Él tiene entusiasmo y
fe en lo que pretende hacer. Sin embargo, tiene pocos medios. Pretende
encontrar agua y no pagar por ella. Ya está harto de trabajar como sexador de
pollos y la vida, por fuerza, tiene que dar algún respiro. Ella, por otro lado,
tiene miedo. No se siente con fuerzas para empezar de nuevo, por mucho que el
sueño tenga algún que otro viso de ser una bonita verdad. Quiere relacionarse,
quiere ser una más entre la multitud, aunque los pollos sigan siendo el motor
económico. No quiere vivir en una casa en medio de la nada, con la compañía de
los grillos por la noche, de tormentas en otoño y de la dureza del campo. Y
todo se verá a través de los ojos de un niño que, aún relleno de la más
encantadora inocencia, tratará de encontrar sentido a sus escasos días.
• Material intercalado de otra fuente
(* ===== verification/VoxelOverlay.v ===== *)
(** * The overlay of a transaction and its refinement of the core
    ([crates/core/revy-voxel-core/src/core/state_backend.rs],
    [crates/core/revy-core/src/overlay.rs])

    A transaction does not change the core: it works on an [OverlayState], the core as it
    was and a [TxOverlay] of what the transaction has changed, an absent entry of which
    means "as in the core" and a [None] entry "removed".  [materialize_into] writes the
    overlay back.  [StateRefines] is the interface that a handler's refinement theorem
    needs: each method does, up to an abstraction of the state, what the same method of
    the other instance does.  The overlay refines the core through [materialize_into],
    whatever the overlay holds. *)

From stdpp Require Import sorting.
From S2P Require Import Prelude VoxelModel VoxelItems VoxelState.

(** ** Optional entries ([overlay.rs]) *)

Definition apply_optional_entry `{Countable K} {A} (m : gmap K A) (k : K) (o : option A) :
    gmap K A :=
  match o with Some a => <[k := a]> m | None => delete k m end.
Definition apply_optional_entries `{Countable K} {A} (m : gmap K A) (es : gmap K (option A)) :
    gmap K A :=
  foldl (fun m e => apply_optional_entry m e.1 e.2) m (map_to_list es).

(** ** The overlay *)

Record TxOverlay : Type := mkOverlay {
  o_chunks : gmap ChunkPos ChunkColumn;
  o_block_entities : gmap BlockPos (option BlockEntityState);
  o_container_viewers : gmap BlockPos (option WorldContainerViewers);
  o_saved_players : gmap PlayerId (option PlayerSnapshot);
  o_players : gmap PlayerId (option EntityId);
  o_kinds : gmap EntityId (option EntityKind);
  o_identity : gmap EntityId (option PlayerIdentity);
  o_transform : gmap EntityId (option PlayerTransform);
  o_vitals : gmap EntityId (option PlayerVitals);
  o_inventory : gmap EntityId (option PlayerInventory);
  o_hotbar : gmap EntityId (option Z);
  o_mining : gmap EntityId (option ActiveMiningState);
  o_dropped : gmap EntityId (option DroppedItemState);
  o_sessions : gmap PlayerId (option PlayerSessionState);
  o_next_entity_id : option Z;
  o_next_keep_alive_id : option Z
}.
Definition set_o_chunks (v : gmap ChunkPos ChunkColumn) (r : TxOverlay) : TxOverlay :=
  mkOverlay v (o_block_entities r) (o_container_viewers r) (o_saved_players r) (o_players r)
    (o_kinds r) (o_identity r) (o_transform r) (o_vitals r) (o_inventory r) (o_hotbar r)
    (o_mining r) (o_dropped r) (o_sessions r) (o_next_entity_id r) (o_next_keep_alive_id r).
Definition set_o_block_entities (v : gmap BlockPos (option BlockEntityState)) (r : TxOverlay) : TxOverlay :=
  mkOverlay (o_chunks r) v (o_container_viewers r) (o_saved_players r) (o_players r)
    (o_kinds r) (o_identity r) (o_transform r) (o_vitals r) (o_inventory r) (o_hotbar r)
    (o_mining r) (o_dropped r) (o_sessions r) (o_next_entity_id r) (o_next_keep_alive_id r).
Definition set_o_container_viewers (v : gmap BlockPos (option WorldContainerViewers)) (r : TxOverlay) : TxOverlay :=
  mkOverlay (o_chunks r) (o_block_entities r) v (o_saved_players r) (o_players r) (o_kinds
    r) (o_identity r) (o_transform r) (o_vitals r) (o_inventory r) (o_hotbar r) (o_mining r)
    (o_dropped r) (o_sessions r) (o_next_entity_id r) (o_next_keep_alive_id r).
Definition set_o_saved_players (v : gmap PlayerId (option PlayerSnapshot)) (r : TxOverlay) : TxOverlay :=
  mkOverlay (o_chunks r) (o_block_entities r) (o_container_viewers r) v (o_players r)
    (o_kinds r) (o_identity r) (o_transform r) (o_vitals r) (o_inventory r) (o_hotbar r)
    (o_mining r) (o_dropped r) (o_sessions r) (o_next_entity_id r) (o_next_keep_alive_id r).
Definition set_o_players (v : gmap PlayerId (option EntityId)) (r : TxOverlay) : TxOverlay :=
  mkOverlay (o_chunks r) (o_block_entities r) (o_container_viewers r) (o_saved_players r) v
    (o_kinds r) (o_identity r) (o_transform r) (o_vitals r) (o_inventory r) (o_hotbar r)
    (o_mining r) (o_dropped r) (o_sessions r) (o_next_entity_id r) (o_next_keep_alive_id r).
Definition set_o_kinds (v : gmap EntityId (option EntityKind)) (r : TxOverlay) : TxOverlay :=
  mkOverlay (o_chunks r) (o_block_entities r) (o_container_viewers r) (o_saved_players r)
    (o_players r) v (o_identity r) (o_transform r) (o_vitals r) (o_inventory r) (o_hotbar r)
    (o_mining r) (o_dropped r) (o_sessions r) (o_next_entity_id r) (o_next_keep_alive_id r).
Definition set_o_identity (v : gmap EntityId (option PlayerIdentity)) (r : TxOverlay) : TxOverlay :=
  mkOverlay (o_chunks r) (o_block_entities r) (o_container_viewers r) (o_saved_players r)
    (o_players r) (o_kinds r) v (o_transform r) (o_vitals r) (o_inventory r) (o_hotbar r)
    (o_mining r) (o_dropped r) (o_sessions r) (o_next_entity_id r) (o_next_keep_alive_id r).
Definition set_o_transform (v : gmap EntityId (option PlayerTransform)) (r : TxOverlay) : TxOverlay :=
  mkOverlay (o_chunks r) (o_block_entities r) (o_container_viewers r) (o_saved_players r)
    (o_players r) (o_kinds r) (o_identity r) v (o_vitals r) (o_inventory r) (o_hotbar r)
    (o_mining r) (o_dropped r) (o_sessions r) (o_next_entity_id r) (o_next_keep_alive_id r).
Definition set_o_vitals (v : gmap EntityId (option PlayerVitals)) (r : TxOverlay) : TxOverlay :=
  mkOverlay (o_chunks r) (o_block_entities r) (o_container_viewers r) (o_saved_players r)
    (o_players r) (o_kinds r) (o_identity r) (o_transform r) v (o_inventory r) (o_hotbar r)
    (o_mining r) (o_dropped r) (o_sessions r) (o_next_entity_id r) (o_next_keep_alive_id r).
Definition set_o_inventory (v : gmap EntityId (option PlayerInventory)) (r : TxOverlay) : TxOverlay :=
  mkOverlay (o_chunks r) (o_block_entities r) (o_container_viewers r) (o_saved_players r)
    (o_players r) (o_kinds r) (o_identity r) (o_transform r) (o_vitals r) v (o_hotbar r)
    (o_mining r) (o_dropped r) (o_sessions r) (o_next_entity_id r) (o_next_keep_alive_id r).
Definition set_o_hotbar (v : gmap EntityId (option Z)) (r : TxOverlay) : TxOverlay :=
  mkOverlay (o_chunks r) (o_block_entities r) (o_container_viewers r) (o_saved_players r)
    (o_players r) (o_kinds r) (o_identity r) (o_transform r) (o_vitals r) (o_inventory r) v
    (o_mining r) (o_dropped r) (o_sessions r) (o_next_entity_id r) (o_next_keep_alive_id r).
Definition set_o_mining (v : gmap EntityId (option ActiveMiningState)) (r : TxOverlay) : TxOverlay :=
  mkOverlay (o_chunks r) (o_block_entities r) (o_container_viewers r) (o_saved_players r)
    (o_players r) (o_kinds r) (o_identity r) (o_transform r) (o_vitals r) (o_inventory r)
    (o_hotbar r) v (o_dropped r) (o_sessions r) (o_next_entity_id r) (o_next_keep_alive_id
    r).
Definition set_o_dropped (v : gmap EntityId (option DroppedItemState)) (r : TxOverlay) : TxOverlay :=
  mkOverlay (o_chunks r) (o_block_entities r) (o_container_viewers r) (o_saved_players r)
    (o_players r) (o_kinds r) (o_identity r) (o_transform r) (o_vitals r) (o_inventory r)
    (o_hotbar r) (o_mining r) v (o_sessions r) (o_next_entity_id r) (o_next_keep_alive_id r).
Definition set_o_sessions (v : gmap PlayerId (option PlayerSessionState)) (r : TxOverlay) : TxOverlay :=
  mkOverlay (o_chunks r) (o_block_entities r) (o_container_viewers r) (o_saved_players r)
    (o_players r) (o_kinds r) (o_identity r) (o_transform r) (o_vitals r) (o_inventory r)
    (o_hotbar r) (o_mining r) (o_dropped r) v (o_next_entity_id r) (o_next_keep_alive_id r).
Definition set_o_next_entity_id (v : option Z) (r : TxOverlay) : TxOverlay :=
  mkOverlay (o_chunks r) (o_block_entities r) (o_container_viewers r) (o_saved_players r)
    (o_players r) (o_kinds r) (o_identity r) (o_transform r) (o_vitals r) (o_inventory r)
    (o_hotbar r) (o_mining r) (o_dropped r) (o_sessions r) v (o_next_keep_alive_id r).
Definition set_o_next_keep_alive_id (v : option Z) (r : TxOverlay) : TxOverlay :=
  mkOverlay (o_chunks r) (o_block_entities r) (o_container_viewers r) (o_saved_players r)
    (o_players r) (o_kinds r) (o_identity r) (o_transform r) (o_vitals r) (o_inventory r)
    (o_hotbar r) (o_mining r) (o_dropped r) (o_sessions r) (o_next_entity_id r) v.
(* ===== verification/VoxelWindow.v ===== *)
(** * Windows, containers and dropped items
    ([crates/core/revy-voxel-core/src/core/inventory/lifecycle.rs], [.../sync.rs])

    The life of a container window: opening it over a block or on its own, keeping its
    viewers in step, writing it back, closing it and folding what it held into the
    player's inventory; and the life of a dropped item: falling, being picked up,
    disappearing.  Every handler is written against [CoreStateMut], so that it runs on the
    core and on a transaction's overlay. *)

From Stdlib Require Import Floats.SpecFloat.
From S2P Require Import Prelude VoxelModel VoxelItems VoxelState.

(** ** What the handlers report *)

Record CloseContainerDelta : Type := mkClose {
  cd_player_id : PlayerId; cd_window_id : Z; cd_contents : option InventoryWindowContents
}.
Record OpenContainerDelta : Type := mkOpen {
  od_closed : list CloseContainerDelta; od_player_id : PlayerId; od_window_id : Z;
  od_container : string; od_title : string; od_contents : InventoryWindowContents;
  od_properties : list (string * Z)
}.
Record WindowDiffDelta : Type := mkWindowDiff {
  wd_player_id : PlayerId; wd_window_id : Z; wd_container : string;
  before_contents : InventoryWindowContents; after_contents : InventoryWindowContents;
  before_properties : list (string * Z); after_properties : list (string * Z)
}.
Record WorldContainerSyncDelta : Type := mkSync { window_diffs : list WindowDiffDelta }.
Definition sync_default : WorldContainerSyncDelta := mkSync [].
Record EntityDespawnDelta : Type := mkDespawn { entity_ids : list EntityId }.
Record DroppedItemTickDelta : Type := mkTickDelta {
  inventory_delta : option WindowDiffDelta; despawn : option EntityDespawnDelta
}.

(** ** Pure parts *)

Section Pure.
Context {CB : ContentBehavior}.

Definition default_container_contents (kind : string) (local_slot_count : Z) :
    list (option ItemStack) * gmap string Z :=
  let fallback := (replicate (Z.to_nat local_slot_count) None, ∅) in
  match block_entity_kind_for_container kind with
  | None => fallback
  | Some k =>
      match default_block_entity_for_kind k with
      | Some e => (be_slots e, be_properties e)
      | None => fallback
      end
  end.

Definition build_virtual_container_state (kind : string) : option OpenContainerState :=
  spec ← container_spec kind;
  let '(slots, properties) := default_container_contents kind (local_slot_count spec) in
  Some (mkContainer kind Virtual slots properties).

(** The loop over the slots of the closed window; [None]: the index does not fit [u16], or
    the merge panics. *)
Fixpoint fold_slots (spec : option ContainerSpec) (index : Z) (slots : list (option ItemStack))
    (inv : PlayerInventory) : option PlayerInventory :=
  match slots with
  | [] => Some inv
  | None :: slots => fold_slots spec (index + 1) slots inv
  | Some stack :: slots =>
      skip ← match spec with
             | None => Some false
             | Some spec =>
                 if u16_max <? index then None
                 else Some (match slot_role spec index with OutputOnly => true | _ => false end &&
                   (index =? 0))
             end;
      if (skip : bool) then fold_slots spec (index + 1) slots inv
      else '(inv, _) ← merge_stack_into_player_inventory inv stack;
           fold_slots spec (index + 1) slots inv
  end.
(* ===== verification/VoxelReach.v ===== *)
(** * Logins, and the cores the server can reach

    A login that begins on the exclusively borrowed core is finalized and commits; the
    built-in commands, the logins and the ticks keep the invariant of the core. *)

From Stdlib Require Import Floats.SpecFloat.
From S2P Require Import Prelude VoxelModel VoxelItems VoxelContent VoxelState VoxelOverlay VoxelWindow VoxelClick VoxelWorld VoxelEvents VoxelOps VoxelKeeps VoxelRefine VoxelTx VoxelInvariant VoxelCommit.

Section Reach.
Context {CB : ContentBehavior}.

(** ** Beginning a login *)

(** The transaction allocates the id on its overlay before the operation, which reserves
    it on the core. *)
Lemma spawn_reserved player now c :
  let e := e_next_id (entities c) in
  base_spawn_online_player player now (Some e) (upd_entities (set_e_next_id (i32_saturating_inc e)) c) =
  base_spawn_online_player player now (Some e) c.
Proof.
  cbv zeta. set (e := e_next_id (entities c)).
  assert (base_reserve_entity_id e (upd_entities (set_e_next_id (i32_saturating_inc e)) c) =
    base_reserve_entity_id e c) as Hr.
  { unfold base_reserve_entity_id.
    change (e_next_id (entities (upd_entities ?f c))) with (i32_saturating_inc e).
    change (e_next_id (entities c)) with e. rewrite Z.leb_refl. case_match; [|done].
    by destruct c as [? [] ?]. }
  unfold base_spawn_online_player. lazy beta iota zeta delta [mbind V_bind puts option_bind mret V_ret].
  by rewrite Hr.
Qed.

Lemma prepare_reserved now P p player c :
  let e := e_next_id (entities c) in
  reduce_core_op now P (PrepareLogin p player e)
    (upd_entities (set_e_next_id (i32_saturating_inc e)) c) =
  reduce_core_op now P (PrepareLogin p player e) c \/ p ∉ P.
Proof.
  cbv zeta. destruct (decide (p ∈ P)) as [HpP|]; [left|by right]. cbn [reduce_core_op].
  rewrite bool_decide_true by done. unfold mbind, V_bind.
  cbn [spawn_online_player BaseMut]. by rewrite spawn_reserved.
Qed.

Lemma replay_one now P op c c' :
  reduce_core_op now P op c = reduce_core_op now P op c' -> replay now P [op] c = replay now P [op] c'.
Proof. intros H. unfold replay, vfor_each, mbind, V_bind. by rewrite H. Qed.

Definition tx_start (live : option ServerCore) (c : ServerCore) (now : Z) : GameplayTransaction :=
  mkTx live (mkOverlayState c overlay_default) now ∅ ∅ [] no_reads.

Lemma begin_login_ok q name p live c now tx :
  core_ok c -> e_next_id (entities c) <= i32_max ->
  begin_login q name p (tx_start live c now) = Some (None, tx) ->
  let e := e_next_id (entities c) in
  tx_ok c now tx /\ reads_ok c (read_set tx) /\ live_base tx = live /\
  prepared_players tx = {[p := e]} /\ e_players (entities c) !! p = None /\
  exists player, p_id player = p /\ journal tx = [PrepareLogin p player e].
Proof.
  intros Hc Hn H. cbv zeta. set (e := e_next_id (entities c)). unfold begin_login in H.
  case_match; [discriminate H|].
  apply V_bind_inv in H as (n & t1 & [= <- <-] & H). apply V_bind_inv in H as (u1 & t2 & [= <- <-] & H).
  apply V_bind_inv in H as (cfg & t3 & [= <- <-] & H). case_match; [discriminate H|].
  apply V_bind_inv in H as (ex & t4 & [= <- <-] & H). apply V_bind_inv in H as (u2 & t5 & [= <- <-] & H).
  case_bool_decide as Hex; [discriminate H|].
  apply V_bind_inv in H as (saved & t6 & [= <- <-] & H).
  apply V_bind_inv in H as (u3 & t7 & [= <- <-] & H). cbv zeta in H.
  apply V_bind_inv in H as (inv & t8 & Hl & H). unfold vlift in Hl.
  apply bind_Some_intro in Hl as (inv' & _ & [= -> <-]).
  apply V_bind_inv in H as (next & t9 & [= <- <-] & H).
  apply V_bind_inv in H as (u4 & t10 & [= <- <-] & H).
  apply V_bind_inv in H as (e' & t11 & [= <- <-] & H).
  apply V_bind_inv in H as (players & t12 & [= <- <-] & H).
  match type of H with context [PrepareLogin p ?pl _] => set (player := pl) in H end.
  apply V_bind_inv in H as (u5 & t13 & Hp & H).
  apply V_bind_inv in H as (u6 & t14 & [= <- <-] & H).
  apply V_bind_inv in H as (u7 & t15 & [= <- <-] & [= <-]).
  assert (p_id player = p) as Hid.
  { unfold player, entry_or. cbn [p_id]. rewrite lookup_empty. cbn [default].
    destruct (w_saved_players (world c) !! p) as [o|] eqn:Ho; [|done]. by apply (ck_saved c Hc). }
  assert (e_players (entities c) !! p = None) as Hnew.
  { unfold entry_or in Hex. rewrite lookup_empty in Hex. by apply eq_None_not_Some. }
  clearbody player. unfold preview in Hp.
  apply bind_Some_intro in Hp as ([r s] & Hp & [= <- <-]).
  cbn [tx_start set_state set_reads state VoxelTx.now_ms] in Hp.
  split_and!; [| |done|done|done|by exists player].
  - constructor; cbn [push_op add_prepared set_state state journal prepared_players VoxelTx.now_ms].
    + by eapply keeps_based_reduce.
    + done.
    + intros P HP. assert (p ∈ P) as HpP by (apply HP; set_solver).
      rewrite (reduce_players now _ P) in Hp by set_solver.
      apply preview_replays in Hp; [|split; [exact Hn|done]].
      rewrite mat_set_next_id, materialized_default in Hp. rewrite <- Hp.
      apply replay_one. by destruct (prepare_reserved now P p player c).
    + done.
  - apply reads_ok_next, reads_ok_saved, reads_ok_ids.
    replace (online_player_count (mkOverlayState c overlay_default)) with (online_player_count c).
    + apply reads_ok_count, reads_ok_none.
    + unfold online_player_count. rewrite <- (rf_player_ids (abs := materialized)).
      by rewrite materialized_default.
Qed.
De producción americana, pero hablada casi íntegramente en coreano y con Brad Pitt a los mandos del dinero, no cabe duda de que Minari es un drama realista, ambientado en los ochenta, no demasiado amable y, en algunos pasajes, algo inerme. Sin embargo, funciona en la mayoría de ellos con eficacia porque todo está contado con ternura, rindiéndose a la evidencia de que, sin una cuenta corriente, es imposible encontrar la vida que a todos corresponde. Tal vez porque la verdadera felicidad no se halla en esa búsqueda incesante de ceros que permitan llegar hasta el aprobado vital, sino en la única y auténtica certeza que representa la familia como catalizador y factor de unión. Es posible que ahí se encuentre el triunfo, en la capacidad de mantenerse todos juntos, a pesar de todo y de todos. No importa la decepción, o la posibilidad de empezar de cero cada mañana haciendo que todo resulte casi insoportable. Todo se puede sobrellevar si la familia permanece unida, con el amor como único medio para llegar a todos los objetivos. Puede que, en el fondo, el encanto se pueda cortar a la orilla de un arroyo para asegurar que todo puede tener una continuidad o, al menos, una posibilidad. Por eso, el amor no debe derrocharse, no debe caer en lo inútil, no debe ser fútil, ni frívolo, ni pasajero. Sólo así el cero con los ojos de un niño tendrá algo de atractivo en sus recuerdos de infancia. Sólo así se podrá encontrar un camino en medio de la oscuridad más inhóspita.